There are so many things to worry about when raising kids so, truly, I would cross this one off my list! I can't see how your kids "speaking out about not believing in Jesus" would be a problem whatsoever. Easter has no presence in the schools except for maybe a day off. What you do with the day off is your own business; there are no associated school activities. Depending on your school, Christmas will be acknowledged with a winter "fair" which is basically a fundraiser for the school. There will probably be traditional Christmas greenery to celebrate the winter season just like the school probably has corn and pumpkins displayed now. By no means are there any nativity sets, blow-up Santas and stuff like that!! Some schools present the Shepard's Play which is, as melaniee mentioned, a nativity play. I guess you can approach this in one of two ways. First, simply don't attend if this is not something your want your family to participate in. On the other hand, you could view this as an opportunity to discuss other religions with your children. Talk this issue over with other jewish families at the school. They would be the ones most able to help you negotiate what is done and how this fits with the judaism practiced in your home. I agree that reform families will have an easier time of working this all out. In general, Waldorf families tend to stand on the more liberal or "reform" end of their respective denominations. But many simply have no specific faith or are atheist. Thats not to say that various conservative denominations aren't represented, or couldn't feel comfortable.

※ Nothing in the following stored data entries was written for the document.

(* ===== verification/TxSigner.v ===== *)
(** * Signatures of transactions: blockchain/types/tx_signer.go and QuickSigner.go

    The signer with its chain id, recovery of the sender's address, and the pool of
    queues that recovers in the background. The C library is the class
    [Libsecp256k1]. *)

From S2P Require Import Prelude Keccakf Sha3 RlpSpec RlpEncode TrieSpec TrieHasher TrieMap Types MathBig Hexutil Secp256k1Curve Crypto.
Local Open Scope Z_scope.

Inductive signer_error :=
| ErrInvalidSig | ErrSignCheckFailed | ErrInvalidPublicKey | ErrInvalidAsynsinger.

(** ** QuickSigner.go *)

Record RecoverPubkey := { rp_Hash : bytes; rp_Sig : bytes }.

(** The queue of each task, of at most [queue_size] entries, and the next to use. *)
Record QSHandle := { qs_maxThNum : nat; qs_thPool : list (list RecoverPubkey); qs_idx : nat }.

Definition queue_size : nat := Z.to_nat 1000000.

Fixpoint post_from (qs : QSHandle) (rs : RecoverPubkey) (i rounds : nat) : QSHandle * bool :=
  match rounds with
  | O => (qs, false)
  | S rounds =>
      let idx := ((qs_idx qs + i) mod qs_maxThNum qs)%nat in
      match qs_thPool qs !! idx with
      | Some queue =>
          if (length queue <? queue_size)%nat
          then ({| qs_maxThNum := qs_maxThNum qs; qs_thPool := <[idx := queue ++ [rs]]> (qs_thPool qs);
                   qs_idx := S (qs_idx qs) |}, true)
          else post_from qs rs (S i) rounds
      | None => (qs, false)
      end
  end.

Definition postToSoft (qs : QSHandle) (rs : RecoverPubkey) : QSHandle * bool :=
  post_from qs rs 0 (qs_maxThNum qs).

(** [Init] on a machine with [cpus] processors. *)
Definition QSHandle_Init (cpus : nat) : QSHandle :=
  let maxThNum := if (2 <? cpus)%nat then (cpus - 1)%nat else 2%nat in
  {| qs_maxThNum := maxThNum; qs_thPool := replicate maxThNum []; qs_idx := 0 |}.

Section signer.
Context `{Libsecp256k1} `{KeccakF}.

(** [copy(sig[end-len(b):end], b)] *)
Definition put_part (sig : bytes) (end_ : nat) (b : bytes) : outcome signer_error bytes :=
  match put_before sig end_ b with Ok sig => Ok sig | _ => Panic end.

Definition signature_of (r s : bytes) (v : Z) : outcome signer_error bytes :=
  let sig := replicate 65 0 in
  let* sig := put_part sig 32 r in
  let* sig := put_part sig 64 s in
  Ok (<[64%nat := v]> sig).

Definition softRecoverPubkey (hash r s : bytes) (v : Z) : outcome signer_error bytes :=
  let* sig := signature_of r s v in
  match Ecrecover hash sig with
  | Ok pub => Ok (copy_at (replicate 65 0) 0 pub)
  | Err _ => Err ErrSignCheckFailed
  | Panic => Panic
  end.

Definition ValidateSign : bytes → bytes → bytes → Z → outcome signer_error bytes := softRecoverPubkey.
Definition lan4 : Netlist :=
  [ MkNet [0; 0; 0; 0] 8; MkNet [10; 0; 0; 0] 8; MkNet [172; 16; 0; 0] 12; MkNet [192; 168; 0; 0] 16 ].
Definition lan6 : Netlist := [ MkNet (ip6 [0xfe80]) 10; MkNet (ip6 [0xfc00]) 7 ].
Definition special4 : Netlist :=
  [ MkNet [192; 0; 0; 0] 29; MkNet [192; 0; 0; 9] 32; MkNet [192; 0; 0; 170] 32; MkNet [192; 0; 0; 171] 32;
    MkNet [192; 0; 2; 0] 24; MkNet [192; 31; 196; 0] 24; MkNet [192; 52; 193; 0] 24; MkNet [192; 88; 99; 0] 24;
    MkNet [192; 175; 48; 0] 24; MkNet [198; 18; 0; 0] 15; MkNet [198; 51; 100; 0] 24; MkNet [203; 0; 113; 0] 24;
    MkNet [255; 255; 255; 255] 32 ].
Definition special6 : Netlist :=
  [ MkNet (ip6 [0x100]) 64; MkNet (ip6 [0x2001]) 32; MkNet (ip6 [0x2001; 1; 0; 0; 0; 0; 0; 1]) 128;
    MkNet (ip6 [0x2001; 2]) 48; MkNet (ip6 [0x2001; 3]) 32; MkNet (ip6 [0x2001; 4; 0x112]) 48;
    MkNet (ip6 [0x2001; 5]) 32; MkNet (ip6 [0x2001; 0x10]) 28; MkNet (ip6 [0x2001; 0x20]) 28;
    MkNet (ip6 [0x2001; 0xdb8]) 32; MkNet (ip6 [0x2002]) 16 ].

Definition IsLAN (ip : bytes) : bool :=
  if IsLoopback ip then true
  else match To4 ip with
       | Some v4 => Netlist_Contains (Some lan4) v4
       | None => Netlist_Contains (Some lan6) ip
       end.

Definition IsSpecialNetwork (ip : bytes) : bool :=
  if IsMulticast ip then true
  else match To4 ip with
       | Some v4 => Netlist_Contains (Some special4) v4
       | None => Netlist_Contains (Some special6) ip
       end.

Inductive ip_error := errInvalid | errUnspecified | errSpecial | errLoopback | errLAN.
(* ===== verification/DiscoverTable.v ===== *)
(** * The table of known nodes: network/p2p/discover/table.go

    Nodes are objects that the buckets point to. [add] gives up the lock while it
    pings the oldest node of a full bucket, so that it is two steps between which the
    other methods run; the methods that keep the lock are one step each. *)

From S2P Require Import Prelude Keccakf Sha3 RlpSpec TrieEncoding TrieSpec TrieNode TrieMap MathBig Hexutil Secp256k1Curve Crypto Netutil DiscoverNode.
Local Open Scope Z_scope.

Definition bucketSize : nat := 500.
Definition nBuckets : nat := 257.

(** The buckets, the objects by their pointers, and which of them are contested. *)
Record Table := MkTable {
  tab_buckets : list (list nat); tab_nodes : gmap nat Node; tab_contested : gset nat; tab_self : Node
}.

Definition newTable (self : Node) : Table := MkTable (replicate nBuckets []) ∅ ∅ self.

Definition with_bucket (tab : Table) (i : nat) (b : list nat) : Table :=
  MkTable (<[i := b]> (tab_buckets tab)) (tab_nodes tab) (tab_contested tab) (tab_self tab).
Definition with_contested (tab : Table) (c : gset nat) : Table :=
  MkTable (tab_buckets tab) (tab_nodes tab) c (tab_self tab).

Definition node_ID (tab : Table) (p : nat) : option bytes := nd_ID <$> tab_nodes tab !! p.

Definition has_id (tab : Table) (b : list nat) (id : option bytes) : option nat :=
  fst <$> list_find (λ p, node_ID tab p = id) b.
Lemma enc_str_short b : (length b ≤ 1000)%nat → (length (enc_str b) ≤ 9 + length b)%nat.
Proof. intros Hb. apply enc_str_upper. unfold fits64. lia. Qed.

Lemma enc_uint_short i n : 0 ≤ i < 256 ^ Z.of_nat n → (n ≤ 8)%nat → (length (enc_str (be_bytes i)) ≤ 9 + n)%nat.
Proof.
  intros Hi Hn. pose proof (byte_len_le i n Hi) as Hl. pose proof (enc_str_short (be_bytes i)) as Hu.
  rewrite length_be_bytes in Hu. lia.
Qed.

Definition node_enc (n : Node) : bytes :=
  enc_list (concat [enc_str (default [] (nd_IP n)); enc_str (be_bytes (nd_UDP n)); enc_str (be_bytes (nd_TCP n));
    enc_str (nd_ID n); enc_str (be_bytes (nd_TYPE n)); enc_list (concat [enc_str (be_bytes (nd_Loacation n))])]).

Lemma stored_gval_enc n : gval_enc (node_fields n) = Some (node_enc n).
Proof. unfold node_enc. cbn. by rewrite !app_nil_r. Qed.

Lemma node_enc_length n : stored_node_ok n → (length (node_enc n) ≤ 200)%nat.
Proof.
  intros (ip & Hip & _ & Hl & Hu & Ht & _ & Hi & Hty & Hlo). unfold node_enc. rewrite Hip. change (default [] (Some ip)) with ip.
  set (e := enc_list (concat [enc_str (be_bytes (nd_Loacation n))])).
  assert (length e ≤ 19)%nat.
  { unfold e. cbn [concat]. rewrite app_nil_r. pose proof (enc_uint_short (nd_Loacation n) 1 Hlo).
    pose proof (enc_list_short (enc_str (be_bytes (nd_Loacation n)))). lia. }
  set (p := concat _). assert (length p ≤ 149)%nat.
  { unfold p. cbn [concat]. rewrite !length_app. cbn [length]. pose proof (enc_str_short ip).
    pose proof (enc_uint_short (nd_UDP n) 2 Hu). pose proof (enc_uint_short (nd_TCP n) 2 Ht).
    pose proof (enc_str_short (nd_ID n)) as E. rewrite Hi in E. pose proof (enc_uint_short (nd_TYPE n) 1 Hty).
    unfold NodeIDLength in E. lia. }
  pose proof (enc_list_short p). lia.
Qed.

Section stored.
Context {KC : Keccak}.

Lemma db_node_updateNode db n :
  stored_node_ok n → nd_sha n = keccak256 (nd_ID n) →
  ∃ db', updateNode db n = Ok db' ∧ db_node db' (nd_ID n) = Ok (Some n) ∧
    ndb_lvl db' = <[makeKey (nd_ID n) nodeDBDiscoverRoot := node_enc n]> (ndb_lvl db).
Proof.
  intros Hn Hsha. pose proof (node_typed n Hn) as Hty. pose proof (node_enc_length n Hn) as Hlen.
  assert (Hf : fits64 (length (node_enc n))) by (unfold fits64; lia).
  pose proof (encodes (stored_gval n) (node_enc n) [] (typed_ok _ _ Hty) (stored_gval_enc n) Hf) as He.
  pose proof (decodes stored_ty (node_fields n) (node_enc n) I eq_refl Hty (stored_gval_enc n) Hf) as Hd.
  unfold updateNode. destruct He as [-> _]. cbn [obind]. eexists. split; [done|]. split; [|done].
  unfold db_node, db_Put. cbn [ndb_lvl]. rewrite lookup_insert_eq, Hd.
  destruct Hn as (ip & Hip & _). unfold node_fields. rewrite Hip. cbn. rewrite <-Hsha, <-Hip. by destruct n.
Qed.
End stored.

(** ** Deleting and expiring *)

Lemma NewIterator_keys db kv : kv ∈ NewIterator db ↔ ndb_lvl db !! kv.1 = Some kv.2.
Proof.
  unfold NewIterator. rewrite merge_sort_Permutation. destruct kv as [k v]. apply elem_of_map_to_list.
Qed.

Lemma NewIterator_NoDup db : NoDup (NewIterator db).*1.
Proof. unfold NewIterator. rewrite merge_sort_Permutation. apply NoDup_fst_map_to_list. Qed.

Lemma foldl_delete (ks : list bytes) (m : gmap bytes bytes) k :
  foldl (λ m k, base.delete k m) m ks !! k = if decide (k ∈ ks) then None else m !! k.
Proof.
  revert m. induction ks as [|k' ks IH]; intros m; cbn [foldl].
  - rewrite decide_False; [done|apply not_elem_of_nil].
  - rewrite IH. destruct (decide (k = k')) as [->|Hne].
    + rewrite lookup_delete_eq. rewrite (decide_True (P := k' ∈ k' :: ks)) by constructor. by destruct (decide _).
    + rewrite lookup_delete_ne by done. destruct (decide (k ∈ ks)) as [Hin|Hin].
      * by rewrite decide_True by (by constructor).
      * rewrite decide_False; [done|]. rewrite elem_of_cons. tauto.
Qed.

Lemma makeKey_prefix id : id_ok id → makeKey id [] = nodeDBItemPrefix ++ id.
Proof. intros [_ Hne]. by rewrite makeKey_eq, app_nil_r. Qed.

Lemma prefix_of_key id id' f : id_ok id → id_ok id' →
  take (length (makeKey id [])) (makeKey id' f) = makeKey id [] ↔ id' = id.
Proof.
  intros H H'. pose proof H as [Hl _]. pose proof H' as [Hl' Hne'].
  rewrite makeKey_prefix, (makeKey_eq id') by done. rewrite app_assoc, length_app, Hl, <-Hl', <-length_app, take_app_length.
  split; [|by intros ->]. intros E. by apply app_inv_head in E.
Qed.

Lemma deleteNode_node db id id' f : id_ok id → id_ok id' →
  ndb_lvl (deleteNode db id) !! makeKey id' f = if decide (id' = id) then None else ndb_lvl db !! makeKey id' f.
Proof.
  intros H H'. unfold deleteNode. cbn [ndb_lvl]. rewrite foldl_delete. unfold prefixed.
  set (k := makeKey id' f). destruct (ndb_lvl db !! k) as [v|] eqn:E.
  - assert (k ∈ (filter (λ kv : bytes * bytes, take (length (makeKey id [])) kv.1 = makeKey id []) (NewIterator db)).*1 ↔
      id' = id) as Hiff.
    { rewrite list_elem_of_fmap, <-(prefix_of_key id id' f) by done. fold k. split.
      - intros ([k' v'] & Hk & [Hp _]%list_elem_of_filter). cbn in *. by subst.
      - intros Hp. exists (k, v). split; [done|]. apply list_elem_of_filter. split; [done|]. by apply NewIterator_keys. }
    destruct (decide (id' = id)), (decide (k ∈ _)); tauto.
  - by destruct (decide _), (decide _).
Qed.

Lemma deleteNode_version db id : id_ok id → ndb_lvl (deleteNode db id) !! nodeDBVersionKey = ndb_lvl db !! nodeDBVersionKey.
Proof.
  intros H. unfold deleteNode. cbn [ndb_lvl]. rewrite foldl_delete, decide_False; [done|].
  unfold prefixed. rewrite list_elem_of_fmap. intros ([k v] & Hk & [Hp _]%list_elem_of_filter). cbn in *. subst k.
  rewrite makeKey_prefix in Hp by done. discriminate Hp.
Qed.

Lemma lastPong_same db db' id :
  (∀ f, ndb_lvl db !! makeKey id f = ndb_lvl db' !! makeKey id f) → lastPong db id = lastPong db' id.
Proof. intros E. unfold lastPong, fetchInt64. by rewrite E. Qed.
Lemma read_header_ok db j c c' :
  chain_ok db → indexer_ok c → ci_job c = Some j → j_result j = None → at_end j c = false →
  read_header db j c = Ok c' → indexer_ok c'.
Proof.
  intros Hdb Hok Ej Er Ha. pose proof (ok_job _ Hok j Ej) as (J1 & J2 & J3 & J4 & J5 & J6). rewrite Er in J6. destruct J6 as (hs & Hlk & Hn & Hl).
  pose proof (ok_size _ Hok). pose proof (ok_known _ Hok). pose proof (ok_cascaded _ Hok).
  unfold at_end in Ha. rewrite (wrap_small 64) in Ha by nia. apply Z.leb_gt in Ha. unfold read_header.
  destruct (process_header db (j_number j) (j_lastHead j) (ci_backend c)) as [[hash|e|] b] eqn:E; intros [= <-].
  - destruct (process_header_ok _ _ _ _ _ _ Hdb E) as (h & Hp & Hc & Hh & Hz & H32).
    eapply indexer_ok_ext; eauto. intros j' [= <-]. unfold job_ok. cbn [j_section j_oldHead j_number j_lastHead j_result].
    do 5 (split; [done|]). exists (hs ++ [h]). rewrite length_app. cbn [length]. split; [|lia].
    eapply linked_snoc; eauto. by rewrite <-Hn.
  - eapply indexer_ok_ext; eauto. intros j' [= <-]. done.
Qed.

Lemma commit_job_ok j c c' :
  indexer_ok c → ci_job c = Some j → j_result j = None → at_end j c = true →
  commit_job j c = Ok c' → indexer_ok c'.
Proof.
  intros Hok Ej Er Ha. pose proof (ok_job _ Hok j Ej) as (J1 & J2 & J3 & J4 & J5 & J6). rewrite Er in J6. destruct J6 as (hs & Hlk & Hn & Hl).
  pose proof (ok_size _ Hok). pose proof (ok_known _ Hok). pose proof (ok_cascaded _ Hok).
  unfold at_end in Ha. rewrite (wrap_small 64) in Ha by nia. apply Z.leb_le in Ha. unfold commit_job, commit_section.
  destruct (backend_Commit (ci_backend c)) as [[[|] b]| |]; intros [= <-]; (eapply indexer_ok_ext; eauto); intros j' [= <-]; [|done].
  unfold job_ok. cbn [j_section j_oldHead j_result set_result]. do 5 (split; [done|]). exists hs. split; [lia|done].
Qed.

(** Storing the section that follows the stored ones. *)
Lemma store_section_ok c s h b head :
  indexer_ok c → ci_storedSections c = s → (s + 1) * ci_sectionSize c < 2 ^ 64 → 0 ≤ head < 2 ^ 64 - 1 →
  section_linked (ci_sectionSize c) s (prev_head c s) h →
  indexer_ok (set_job None b (set_cascaded head
    (setValidSections (s + 1) (set_stored (ci_storedSections c) (setSectionHead s h (ci_indexDb c)) c)))).
Proof.
  intros [Hs Hc [Hst Hst'] Hk Hcs Hcnt Hnone Hlk Hj] <- Hb Hh Hsec. set (s := ci_storedSections c) in *.
  pose proof (small_section _ _ Hs Hb) as Hlt. destruct (section_linked_last _ _ _ _ Hs Hsec) as [_ H32].
  destruct (setValidSections_ok (s + 1) (set_stored s (setSectionHead s h (ci_indexDb c)) c)) as [HL HH]; [lia|cbn; lia|].
  cbn [set_stored ci_storedSections ci_indexDb] in HH. fold s in HH.
  assert (∀ k, 0 ≤ k < 2 ^ 64 → sectionHead (ci_indexDb (setValidSections (s + 1) (set_stored s (setSectionHead s h (ci_indexDb c)) c))) k =
    if decide (s = k) then h else sectionHead (ci_indexDb c) k) as HE.
  { intros k Hk'. rewrite HH, sectionHead_insert by lia. destruct (decide (s + 1 ≤ k < s)); [lia|done]. }
  split; try done; cbn [set_job set_cascaded ci_indexDb ci_storedSections ci_sectionSize]; change (ci_storedSections (setValidSections _ _)) with (s + 1);
    change (ci_sectionSize (setValidSections _ _)) with (ci_sectionSize c).
  - lia.
  - intros k Hk'. rewrite HE by lia. destruct (decide _); [lia|]. apply Hnone. fold s. lia.
  - intros k Hk'. rewrite HE by lia.
    rewrite (prev_head_ext c) by first [lia|intros i Hi; cbn [set_job set_cascaded ci_indexDb]; rewrite HE by lia; destruct (decide (s = i)); [lia|done]].
    destruct (decide _) as [<-|]; [done|]. apply Hlk. fold s. lia.
Qed.

(** At the end of a section nothing has been dropped when the head before it is still there. *)
Lemma same_section j c :
  indexer_ok c → job_ok c j → j_oldHead j = sectionHead (ci_indexDb c) (u64 (j_section j - 1)) → ci_storedSections c = j_section j.
Proof.
  intros Hok (J1 & J2 & J3 & J4 & _) E. pose proof (ok_stored _ Hok) as [Hst _]. pose proof (small_section _ _ (ok_size _ Hok) J2) as Hlt.
  destruct (decide (j_section j = 0)) as [|Hne]; [lia|]. rewrite (wrap_small 64) in E by lia.
  destruct (decide (ci_storedSections c = j_section j)) as [|Hst']; [done|].
  rewrite (ok_none _ Hok) in E by lia. apply J4 in E. done.
Qed.

Lemma finish_section_ok j r c c' pass :
  indexer_ok c → ci_job c = Some j → j_result j = Some r → finish_section j r c = (c', pass) →
  indexer_ok c' ∧ ∀ h, pass = Some h → 0 ≤ h < 2 ^ 64 - 1.
Proof.
  intros Hok Ej Er. pose proof (ok_job _ Hok j Ej) as Hj. pose proof Hj as (J1 & J2 & J3 & J4 & J5 & J6). rewrite Er in J6.
  pose proof (ok_size _ Hok) as Hs. pose proof (ok_stored _ Hok) as [Hst Hst']. pose proof (ok_cascaded _ Hok) as Hcs.
  unfold finish_section.
  assert (∀ c1 b, indexer_ok c1 → ci_job c1 = None → indexer_ok (if ci_storedSections c1 <? ci_knownSections c1 then set_timers b c1 else c1)) as Ht.
  { intros c1 b H1 Hn. destruct (_ <? _); [|done]. apply (indexer_ok_ext c1 _ H1); try done; [apply (ok_known _ H1)|apply (ok_cascaded _ H1)|apply (ok_job _ H1)]. }
  assert (indexer_ok (set_job None (ci_backend c) (set_known (ci_storedSections c) c))) as Hfail.
  { eapply indexer_ok_ext; eauto. done. }
  destruct r as [e|h]; [intros [= <- <-]; split; [exact (Ht _ _ Hfail eq_refl)|done]|].
  destruct (decide _) as [E|]; [|intros [= <- <-]; split; [exact (Ht _ _ Hfail eq_refl)|done]].
  pose proof (same_section _ _ Hok Hj E) as Es. specialize (J5 Es). pose proof (small_section _ _ Hs J2) as Hlt.
  rewrite (wrap_small 64 (j_section j + 1)) by lia.
  change (ci_storedSections (setValidSections (j_section j + 1) _)) with (j_section j + 1).
  change (ci_sectionSize (setValidSections (j_section j + 1) _)) with (ci_sectionSize c).
  rewrite (wrap_small 64) by nia. intros [= <- <-]. rewrite J5 in J6. split; [|intros ? [= <-]; nia].
  refine (Ht (set_job None _ _) _ _ eq_refl). apply store_section_ok; (done || nia).
Qed.

Lemma restart_ok c b :
  indexer_ok c → indexer_ok (MkCI (ci_indexDb c) b (ci_sectionSize c) (ci_confirmsReq c) (loadValidSections (ci_indexDb c)) 0 0 false 0 None).
Proof.
  intros Hok. eapply indexer_ok_ext; [exact Hok|done|done|done|cbn; apply (ok_count _ Hok)|cbn; lia|cbn; lia|done].
Qed.

(** What is asked of the events. *)
Definition event_ok (ev : event B) : Prop :=
  match ev with
  | EvNewHead head _ => 0 ≤ head < 2 ^ 64 - 1
  | EvHeader db => chain_ok db
  | EvAddChild child => tree_ok child
  | _ => True
  end.

Lemma AddChildIndexer_ok child t t' : tree_ok child → tree_ok t → AddChildIndexer child t = Ok t' → tree_ok t'.
Proof.
  intros Hch. destruct 1 as [c children Hc Hcs]. unfold AddChildIndexer. pose proof (ok_stored _ Hc). pose proof (ok_size _ Hc).
  assert (∀ child', tree_ok child' → tree_ok (Indexer c (children ++ [child']))) as Happ.
  { intros child' H'. constructor; [done|]. apply Forall_app. split; [done|]. by constructor. }
  destruct (Z.ltb_spec 0 (ci_storedSections c)); [|intros [= <-]; by apply Happ].
  destruct (newHead _ _ child) as [child'| |] eqn:E; try done. intros [= <-]. apply Happ.
  rewrite (wrap_small 64) in E by nia. eapply newHead_ok; [exact Hch| |exact E]. nia.
Qed.

Lemma handle_ok ev t t' : event_ok ev → tree_ok t → handle ev t = Ok t' → tree_ok t'.
Proof.
  intros Hev Ht. pose proof Ht as Ht0. destruct Ht as [c children Hc Hcs]. unfold handle.
  assert (∀ c1, indexer_ok c1 → tree_ok (Indexer c1 children)) as Hnode by (intros; by constructor).
  destruct ev as [head reorg| |db| | | |child|b].
  - by apply newHead_ok.
  - destruct (ci_job c) eqn:Ej; [by intros [= <-]|]. destruct (ci_update c); [|by intros [= <-]].
    destruct (start_section c) as [c1| |] eqn:E; try done. intros [= <-]. apply Hnode. by eapply start_section_ok.
  - destruct (ci_job c) as [[j1 j2 j3 j4 [r|]]|] eqn:Ej; try by intros [= <-]. destruct (at_end _ _) eqn:Ea; [by intros [= <-]|].
    destruct (read_header _ _ _) as [c1| |] eqn:E; try done. intros [= <-]. apply Hnode. by eapply read_header_ok.
  - destruct (ci_job c) as [[j1 j2 j3 j4 [r|]]|] eqn:Ej; try by intros [= <-]. destruct (at_end _ _) eqn:Ea; [|by intros [= <-]].
    destruct (commit_job _ _) as [c1| |] eqn:E; try done. intros [= <-]. apply Hnode. by eapply commit_job_ok.
  - destruct (ci_job c) as [[j1 j2 j3 j4 [r|]]|] eqn:Ej; try by intros [= <-].
    destruct (finish_section _ _ _) as [c1 pass] eqn:E. destruct (finish_section_ok _ _ _ _ _ Hc Ej eq_refl E) as [H1 Hp].
    destruct pass as [h|]; [|intros [= <-]; by apply Hnode]. destruct (newHeads _ _ _) as [l| |] eqn:El; try done. intros [= <-].
    constructor; [done|]. exact (newHeads_all_ok _ _ _ _ Hcs (Hp h eq_refl) El).
  - destruct (ci_timers c) as [|n]; intros [= <-]; [done|]. apply Hnode.
    apply (indexer_ok_ext c _ Hc); try done; [apply (ok_known _ Hc)|apply (ok_cascaded _ Hc)|apply (ok_job _ Hc)].
  - by apply AddChildIndexer_ok.
  - intros [= <-]. by apply Hnode, restart_ok.
Qed.

Lemma handle_at_ok path ev t t' : event_ok ev → tree_ok t → handle_at path ev t = Ok t' → tree_ok t'.
Proof.
  intros Hev. revert t t'. induction path as [|i path IH]; intros t t' Ht; [by apply handle_ok|].
  pose proof Ht as Ht0. destruct Ht as [c children Hc Hcs]. cbn [handle_at]. destruct (children !! i) as [child|] eqn:Ei; [|by intros [= <-]].
  destruct (handle_at path ev child) as [child'| |] eqn:E; try done. intros [= <-]. constructor; [done|].
  apply Forall_insert; [done|]. eapply IH; [|exact E]. by eapply Forall_lookup_1.
Qed.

I suspect such families are more attracted to evangelical schools, catholic schools, faith-based homeschooling, jewish day schools/yeshivas, etc., because they want their children directly learning about and practicing the family's faith.  

 

The winter spiral is also something that is unique to Waldorf schools. Basically, its a ceremony where the kids walk through a spiral of greenery with a lit candle, place it in the spiral and walk out. The timing of this ceremony coincides with advent but there is no religious "content" in the ceremony. In fact, hardly any words are spoken at all. There's just music. The idea is that as the world gets dark during winter, this is a time for us to turn inward and be introspective. I find that the kids embrace this opportunity for solemnity and love being trusted with candles!!! But the fact that this aligns with advent might make participating unacceptable for you. If so, just don't do it. A few other things to note: a Santa Lucia Day celebration might happen at the school as well as a Hannukah celebration. The Hannukah celebration is often led by the third graders who may also celebrate other Jewish holidays/festivals during the year. 

 

I'd be happy to write more but in the end your best bet is to find another family like yours at the school and ask their opinion. Each school is different and the way you practice religion is unique to you.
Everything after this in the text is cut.